Saved data entries
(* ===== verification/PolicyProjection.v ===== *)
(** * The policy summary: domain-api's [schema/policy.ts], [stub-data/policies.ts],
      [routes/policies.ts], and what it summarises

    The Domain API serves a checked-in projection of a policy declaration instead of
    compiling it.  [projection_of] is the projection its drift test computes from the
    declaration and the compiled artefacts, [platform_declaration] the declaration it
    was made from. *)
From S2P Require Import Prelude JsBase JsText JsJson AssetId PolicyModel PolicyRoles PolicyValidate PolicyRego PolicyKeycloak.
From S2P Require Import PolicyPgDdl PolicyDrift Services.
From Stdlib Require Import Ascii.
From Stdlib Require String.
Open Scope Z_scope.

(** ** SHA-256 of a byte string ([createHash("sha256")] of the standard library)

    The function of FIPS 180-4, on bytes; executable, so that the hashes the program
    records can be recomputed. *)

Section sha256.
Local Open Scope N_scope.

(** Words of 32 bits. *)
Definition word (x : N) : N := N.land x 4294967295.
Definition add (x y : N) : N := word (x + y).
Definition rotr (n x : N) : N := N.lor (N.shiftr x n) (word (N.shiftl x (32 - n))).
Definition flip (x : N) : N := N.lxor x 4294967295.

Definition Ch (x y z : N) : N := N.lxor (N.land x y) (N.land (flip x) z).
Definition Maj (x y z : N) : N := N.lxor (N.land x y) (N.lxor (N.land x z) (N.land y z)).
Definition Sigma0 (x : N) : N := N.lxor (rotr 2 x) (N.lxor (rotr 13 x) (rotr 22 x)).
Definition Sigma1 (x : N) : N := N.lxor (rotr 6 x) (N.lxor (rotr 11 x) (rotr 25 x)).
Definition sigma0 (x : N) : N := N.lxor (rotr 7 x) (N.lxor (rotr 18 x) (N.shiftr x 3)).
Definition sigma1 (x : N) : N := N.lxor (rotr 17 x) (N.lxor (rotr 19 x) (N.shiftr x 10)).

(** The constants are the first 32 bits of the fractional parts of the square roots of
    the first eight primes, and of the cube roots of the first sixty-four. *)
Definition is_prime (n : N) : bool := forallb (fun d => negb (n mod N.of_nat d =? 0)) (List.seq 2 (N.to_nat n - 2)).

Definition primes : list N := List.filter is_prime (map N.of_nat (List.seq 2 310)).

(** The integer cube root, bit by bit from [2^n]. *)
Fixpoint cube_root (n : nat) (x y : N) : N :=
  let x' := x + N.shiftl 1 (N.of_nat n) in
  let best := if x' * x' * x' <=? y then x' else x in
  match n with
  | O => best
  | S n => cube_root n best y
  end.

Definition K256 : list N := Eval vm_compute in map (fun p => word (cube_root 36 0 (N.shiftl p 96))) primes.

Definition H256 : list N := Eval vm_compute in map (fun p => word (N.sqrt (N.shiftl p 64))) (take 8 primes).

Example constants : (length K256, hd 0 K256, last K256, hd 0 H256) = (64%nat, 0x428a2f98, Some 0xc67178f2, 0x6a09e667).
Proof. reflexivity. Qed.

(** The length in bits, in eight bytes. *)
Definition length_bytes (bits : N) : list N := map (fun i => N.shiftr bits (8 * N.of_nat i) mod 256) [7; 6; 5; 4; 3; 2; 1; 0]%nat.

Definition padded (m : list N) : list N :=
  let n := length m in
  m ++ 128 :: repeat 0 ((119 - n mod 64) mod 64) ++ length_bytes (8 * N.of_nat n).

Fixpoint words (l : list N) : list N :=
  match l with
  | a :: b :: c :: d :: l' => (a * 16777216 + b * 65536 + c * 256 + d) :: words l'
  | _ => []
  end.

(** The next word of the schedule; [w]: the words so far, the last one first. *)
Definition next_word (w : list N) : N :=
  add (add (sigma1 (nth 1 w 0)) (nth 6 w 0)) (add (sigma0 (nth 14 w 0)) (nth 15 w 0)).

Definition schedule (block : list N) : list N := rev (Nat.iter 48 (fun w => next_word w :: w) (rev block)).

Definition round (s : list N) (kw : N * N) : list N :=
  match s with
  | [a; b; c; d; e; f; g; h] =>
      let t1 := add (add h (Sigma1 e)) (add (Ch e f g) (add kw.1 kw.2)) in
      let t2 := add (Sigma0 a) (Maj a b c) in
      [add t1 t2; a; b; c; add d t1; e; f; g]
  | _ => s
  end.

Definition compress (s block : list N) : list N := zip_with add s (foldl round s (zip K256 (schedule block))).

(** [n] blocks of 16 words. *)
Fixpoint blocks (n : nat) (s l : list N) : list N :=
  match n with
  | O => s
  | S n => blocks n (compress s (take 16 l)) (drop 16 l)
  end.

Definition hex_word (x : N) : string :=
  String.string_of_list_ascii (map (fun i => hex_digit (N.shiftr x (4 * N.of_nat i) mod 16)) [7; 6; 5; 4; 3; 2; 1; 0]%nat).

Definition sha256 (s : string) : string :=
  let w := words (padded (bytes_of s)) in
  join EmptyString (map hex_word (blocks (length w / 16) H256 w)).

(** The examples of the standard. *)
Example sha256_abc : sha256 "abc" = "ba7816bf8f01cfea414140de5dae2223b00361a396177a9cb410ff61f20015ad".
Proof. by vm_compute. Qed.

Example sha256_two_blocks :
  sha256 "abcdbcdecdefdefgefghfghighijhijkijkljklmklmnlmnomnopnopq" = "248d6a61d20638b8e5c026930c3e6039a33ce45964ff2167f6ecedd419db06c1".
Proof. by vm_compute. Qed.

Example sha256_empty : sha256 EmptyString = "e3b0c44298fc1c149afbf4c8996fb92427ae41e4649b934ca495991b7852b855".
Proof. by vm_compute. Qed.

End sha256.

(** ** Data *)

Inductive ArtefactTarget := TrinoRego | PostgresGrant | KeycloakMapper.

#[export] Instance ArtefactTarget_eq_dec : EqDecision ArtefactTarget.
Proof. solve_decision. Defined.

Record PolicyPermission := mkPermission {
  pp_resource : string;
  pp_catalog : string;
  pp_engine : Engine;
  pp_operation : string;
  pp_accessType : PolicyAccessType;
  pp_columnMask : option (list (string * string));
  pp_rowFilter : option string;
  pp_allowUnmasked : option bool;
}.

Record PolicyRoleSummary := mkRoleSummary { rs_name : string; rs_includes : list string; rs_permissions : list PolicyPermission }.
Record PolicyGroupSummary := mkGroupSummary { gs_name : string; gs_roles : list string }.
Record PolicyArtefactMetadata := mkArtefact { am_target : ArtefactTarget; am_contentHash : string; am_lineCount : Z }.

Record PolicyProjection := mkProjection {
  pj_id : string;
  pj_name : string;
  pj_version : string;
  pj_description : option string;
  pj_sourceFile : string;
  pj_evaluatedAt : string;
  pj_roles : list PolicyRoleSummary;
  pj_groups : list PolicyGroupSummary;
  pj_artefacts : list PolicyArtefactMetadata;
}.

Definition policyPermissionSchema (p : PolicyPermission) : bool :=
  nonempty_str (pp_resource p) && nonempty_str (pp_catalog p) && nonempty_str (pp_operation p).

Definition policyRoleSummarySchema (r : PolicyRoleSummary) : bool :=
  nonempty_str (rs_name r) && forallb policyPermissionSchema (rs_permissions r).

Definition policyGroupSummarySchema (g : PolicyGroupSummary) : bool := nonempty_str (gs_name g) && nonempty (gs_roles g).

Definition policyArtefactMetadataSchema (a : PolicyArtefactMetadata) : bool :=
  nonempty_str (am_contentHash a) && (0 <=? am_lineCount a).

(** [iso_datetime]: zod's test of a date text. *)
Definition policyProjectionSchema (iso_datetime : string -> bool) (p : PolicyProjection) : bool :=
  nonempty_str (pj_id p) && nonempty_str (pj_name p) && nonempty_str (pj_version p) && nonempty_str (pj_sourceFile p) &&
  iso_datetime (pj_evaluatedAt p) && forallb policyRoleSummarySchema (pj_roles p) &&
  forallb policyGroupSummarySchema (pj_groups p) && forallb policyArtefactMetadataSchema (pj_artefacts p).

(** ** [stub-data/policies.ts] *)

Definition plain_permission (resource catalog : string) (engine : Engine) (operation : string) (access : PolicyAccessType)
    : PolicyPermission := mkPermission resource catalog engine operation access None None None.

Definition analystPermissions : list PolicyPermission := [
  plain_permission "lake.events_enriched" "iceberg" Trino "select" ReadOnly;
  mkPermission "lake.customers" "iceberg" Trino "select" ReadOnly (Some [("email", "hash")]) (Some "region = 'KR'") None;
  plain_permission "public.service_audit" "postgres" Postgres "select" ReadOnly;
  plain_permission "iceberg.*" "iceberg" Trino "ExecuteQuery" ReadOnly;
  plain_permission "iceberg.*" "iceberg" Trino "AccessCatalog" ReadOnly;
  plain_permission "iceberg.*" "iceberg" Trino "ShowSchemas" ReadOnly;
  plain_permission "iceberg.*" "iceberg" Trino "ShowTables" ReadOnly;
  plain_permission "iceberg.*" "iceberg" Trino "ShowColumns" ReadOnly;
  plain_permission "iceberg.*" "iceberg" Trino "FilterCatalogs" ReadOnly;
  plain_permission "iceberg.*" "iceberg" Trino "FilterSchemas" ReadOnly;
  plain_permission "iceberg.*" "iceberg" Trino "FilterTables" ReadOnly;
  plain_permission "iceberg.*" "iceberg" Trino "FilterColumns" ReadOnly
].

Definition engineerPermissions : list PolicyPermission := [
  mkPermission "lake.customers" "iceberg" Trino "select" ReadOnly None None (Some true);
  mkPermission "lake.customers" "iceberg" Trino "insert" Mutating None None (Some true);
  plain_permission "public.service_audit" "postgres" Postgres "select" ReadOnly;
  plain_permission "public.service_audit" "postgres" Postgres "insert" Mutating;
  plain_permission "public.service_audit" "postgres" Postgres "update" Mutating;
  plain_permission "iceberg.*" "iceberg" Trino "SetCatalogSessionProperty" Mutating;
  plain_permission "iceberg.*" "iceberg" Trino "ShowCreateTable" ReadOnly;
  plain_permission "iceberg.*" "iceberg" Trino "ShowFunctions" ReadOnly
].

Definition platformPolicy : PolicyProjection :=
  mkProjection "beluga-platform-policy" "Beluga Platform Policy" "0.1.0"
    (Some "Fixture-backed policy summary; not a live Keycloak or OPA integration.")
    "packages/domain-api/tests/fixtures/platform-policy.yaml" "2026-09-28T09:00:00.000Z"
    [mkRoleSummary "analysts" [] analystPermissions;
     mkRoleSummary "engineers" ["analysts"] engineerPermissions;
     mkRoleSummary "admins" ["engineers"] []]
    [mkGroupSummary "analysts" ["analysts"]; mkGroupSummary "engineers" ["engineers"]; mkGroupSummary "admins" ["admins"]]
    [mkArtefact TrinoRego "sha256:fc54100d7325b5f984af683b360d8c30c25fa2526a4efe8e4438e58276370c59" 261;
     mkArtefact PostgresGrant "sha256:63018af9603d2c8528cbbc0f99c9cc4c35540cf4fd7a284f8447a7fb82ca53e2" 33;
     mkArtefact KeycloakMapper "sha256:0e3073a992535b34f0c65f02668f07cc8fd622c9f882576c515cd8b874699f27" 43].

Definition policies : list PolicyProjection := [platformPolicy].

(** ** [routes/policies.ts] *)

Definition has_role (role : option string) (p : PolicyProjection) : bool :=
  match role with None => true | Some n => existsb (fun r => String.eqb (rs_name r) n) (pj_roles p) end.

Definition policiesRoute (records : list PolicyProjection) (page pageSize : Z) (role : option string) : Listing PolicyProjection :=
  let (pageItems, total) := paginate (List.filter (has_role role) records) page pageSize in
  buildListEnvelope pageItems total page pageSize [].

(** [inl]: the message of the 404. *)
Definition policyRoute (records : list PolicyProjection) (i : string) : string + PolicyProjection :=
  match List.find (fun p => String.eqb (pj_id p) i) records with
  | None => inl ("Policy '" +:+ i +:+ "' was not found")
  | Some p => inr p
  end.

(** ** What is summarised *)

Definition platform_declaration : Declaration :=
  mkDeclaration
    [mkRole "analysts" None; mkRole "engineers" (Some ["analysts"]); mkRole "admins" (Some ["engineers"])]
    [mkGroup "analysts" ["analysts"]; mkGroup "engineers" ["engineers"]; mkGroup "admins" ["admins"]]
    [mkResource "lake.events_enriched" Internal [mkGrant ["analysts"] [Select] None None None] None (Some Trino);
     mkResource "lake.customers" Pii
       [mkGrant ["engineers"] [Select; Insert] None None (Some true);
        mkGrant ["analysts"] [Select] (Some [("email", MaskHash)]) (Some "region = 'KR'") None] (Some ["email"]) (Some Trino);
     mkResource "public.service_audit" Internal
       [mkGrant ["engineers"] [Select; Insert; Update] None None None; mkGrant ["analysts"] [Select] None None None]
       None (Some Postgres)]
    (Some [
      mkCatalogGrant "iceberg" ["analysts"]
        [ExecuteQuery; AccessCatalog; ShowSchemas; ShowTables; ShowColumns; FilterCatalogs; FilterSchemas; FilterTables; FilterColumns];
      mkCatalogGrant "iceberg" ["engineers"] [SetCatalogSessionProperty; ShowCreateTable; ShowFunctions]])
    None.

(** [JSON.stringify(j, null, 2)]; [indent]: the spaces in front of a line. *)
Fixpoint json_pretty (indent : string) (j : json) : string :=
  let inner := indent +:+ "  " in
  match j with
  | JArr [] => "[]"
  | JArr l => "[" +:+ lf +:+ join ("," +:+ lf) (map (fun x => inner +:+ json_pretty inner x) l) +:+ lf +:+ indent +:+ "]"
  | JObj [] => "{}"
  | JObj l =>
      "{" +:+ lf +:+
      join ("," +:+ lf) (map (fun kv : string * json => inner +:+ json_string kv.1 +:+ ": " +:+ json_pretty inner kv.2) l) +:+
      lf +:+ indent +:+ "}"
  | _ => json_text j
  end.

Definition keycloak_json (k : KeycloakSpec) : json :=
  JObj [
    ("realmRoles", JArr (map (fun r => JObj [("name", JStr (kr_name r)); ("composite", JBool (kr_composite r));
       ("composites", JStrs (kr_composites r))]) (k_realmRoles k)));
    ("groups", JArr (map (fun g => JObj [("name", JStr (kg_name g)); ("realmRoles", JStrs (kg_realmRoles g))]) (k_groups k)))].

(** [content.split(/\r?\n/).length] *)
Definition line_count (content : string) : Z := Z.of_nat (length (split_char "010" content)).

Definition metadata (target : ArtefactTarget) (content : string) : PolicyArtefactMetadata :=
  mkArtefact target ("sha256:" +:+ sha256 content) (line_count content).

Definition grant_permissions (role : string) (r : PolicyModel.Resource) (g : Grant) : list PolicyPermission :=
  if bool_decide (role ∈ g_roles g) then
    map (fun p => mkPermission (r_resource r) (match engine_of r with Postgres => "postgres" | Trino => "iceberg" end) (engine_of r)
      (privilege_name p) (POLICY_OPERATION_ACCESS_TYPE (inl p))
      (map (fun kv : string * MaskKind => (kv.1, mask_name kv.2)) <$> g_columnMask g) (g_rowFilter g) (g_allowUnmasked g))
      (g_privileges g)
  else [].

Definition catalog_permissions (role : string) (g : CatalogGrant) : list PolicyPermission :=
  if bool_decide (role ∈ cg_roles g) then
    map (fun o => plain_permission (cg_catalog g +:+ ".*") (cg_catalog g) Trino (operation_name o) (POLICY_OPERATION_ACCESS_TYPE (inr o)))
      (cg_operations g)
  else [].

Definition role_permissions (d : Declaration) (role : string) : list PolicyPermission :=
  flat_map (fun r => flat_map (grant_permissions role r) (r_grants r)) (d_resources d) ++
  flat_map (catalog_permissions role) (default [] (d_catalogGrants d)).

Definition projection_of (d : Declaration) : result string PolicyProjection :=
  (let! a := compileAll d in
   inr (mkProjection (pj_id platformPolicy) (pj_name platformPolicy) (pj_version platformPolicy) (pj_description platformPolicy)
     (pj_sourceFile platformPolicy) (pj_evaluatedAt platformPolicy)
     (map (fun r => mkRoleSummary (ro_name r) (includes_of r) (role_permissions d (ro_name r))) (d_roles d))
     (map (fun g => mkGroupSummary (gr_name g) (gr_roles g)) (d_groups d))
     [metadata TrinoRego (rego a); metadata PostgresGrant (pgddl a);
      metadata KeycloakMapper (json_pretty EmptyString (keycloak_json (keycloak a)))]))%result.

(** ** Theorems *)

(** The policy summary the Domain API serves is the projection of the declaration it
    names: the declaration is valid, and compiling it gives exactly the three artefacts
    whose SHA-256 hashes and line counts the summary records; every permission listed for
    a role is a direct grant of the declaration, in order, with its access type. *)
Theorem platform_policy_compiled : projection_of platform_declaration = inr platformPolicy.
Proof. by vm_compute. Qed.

■ TASK DIRECTIONS ■
The required answer is the run of lines above, starting at the line with "Definition flip (x" and ending at the line with "the first eight", reproduced exactly with both ends.

■ TASK OUTPUT ■
Definition flip (x : N) : N := N.lxor x 4294967295.

Definition Ch (x y z : N) : N := N.lxor (N.land x y) (N.land (flip x) z).
Definition Maj (x y z : N) : N := N.lxor (N.land x y) (N.lxor (N.land x z) (N.land y z)).
Definition Sigma0 (x : N) : N := N.lxor (rotr 2 x) (N.lxor (rotr 13 x) (rotr 22 x)).
Definition Sigma1 (x : N) : N := N.lxor (rotr 6 x) (N.lxor (rotr 11 x) (rotr 25 x)).
Definition sigma0 (x : N) : N := N.lxor (rotr 7 x) (N.lxor (rotr 18 x) (N.shiftr x 3)).
Definition sigma1 (x : N) : N := N.lxor (rotr 17 x) (N.lxor (rotr 19 x) (N.shiftr x 10)).

(** The constants are the first 32 bits of the fractional parts of the square roots of
    the first eight primes, and of the cube roots of the first sixty-four. *)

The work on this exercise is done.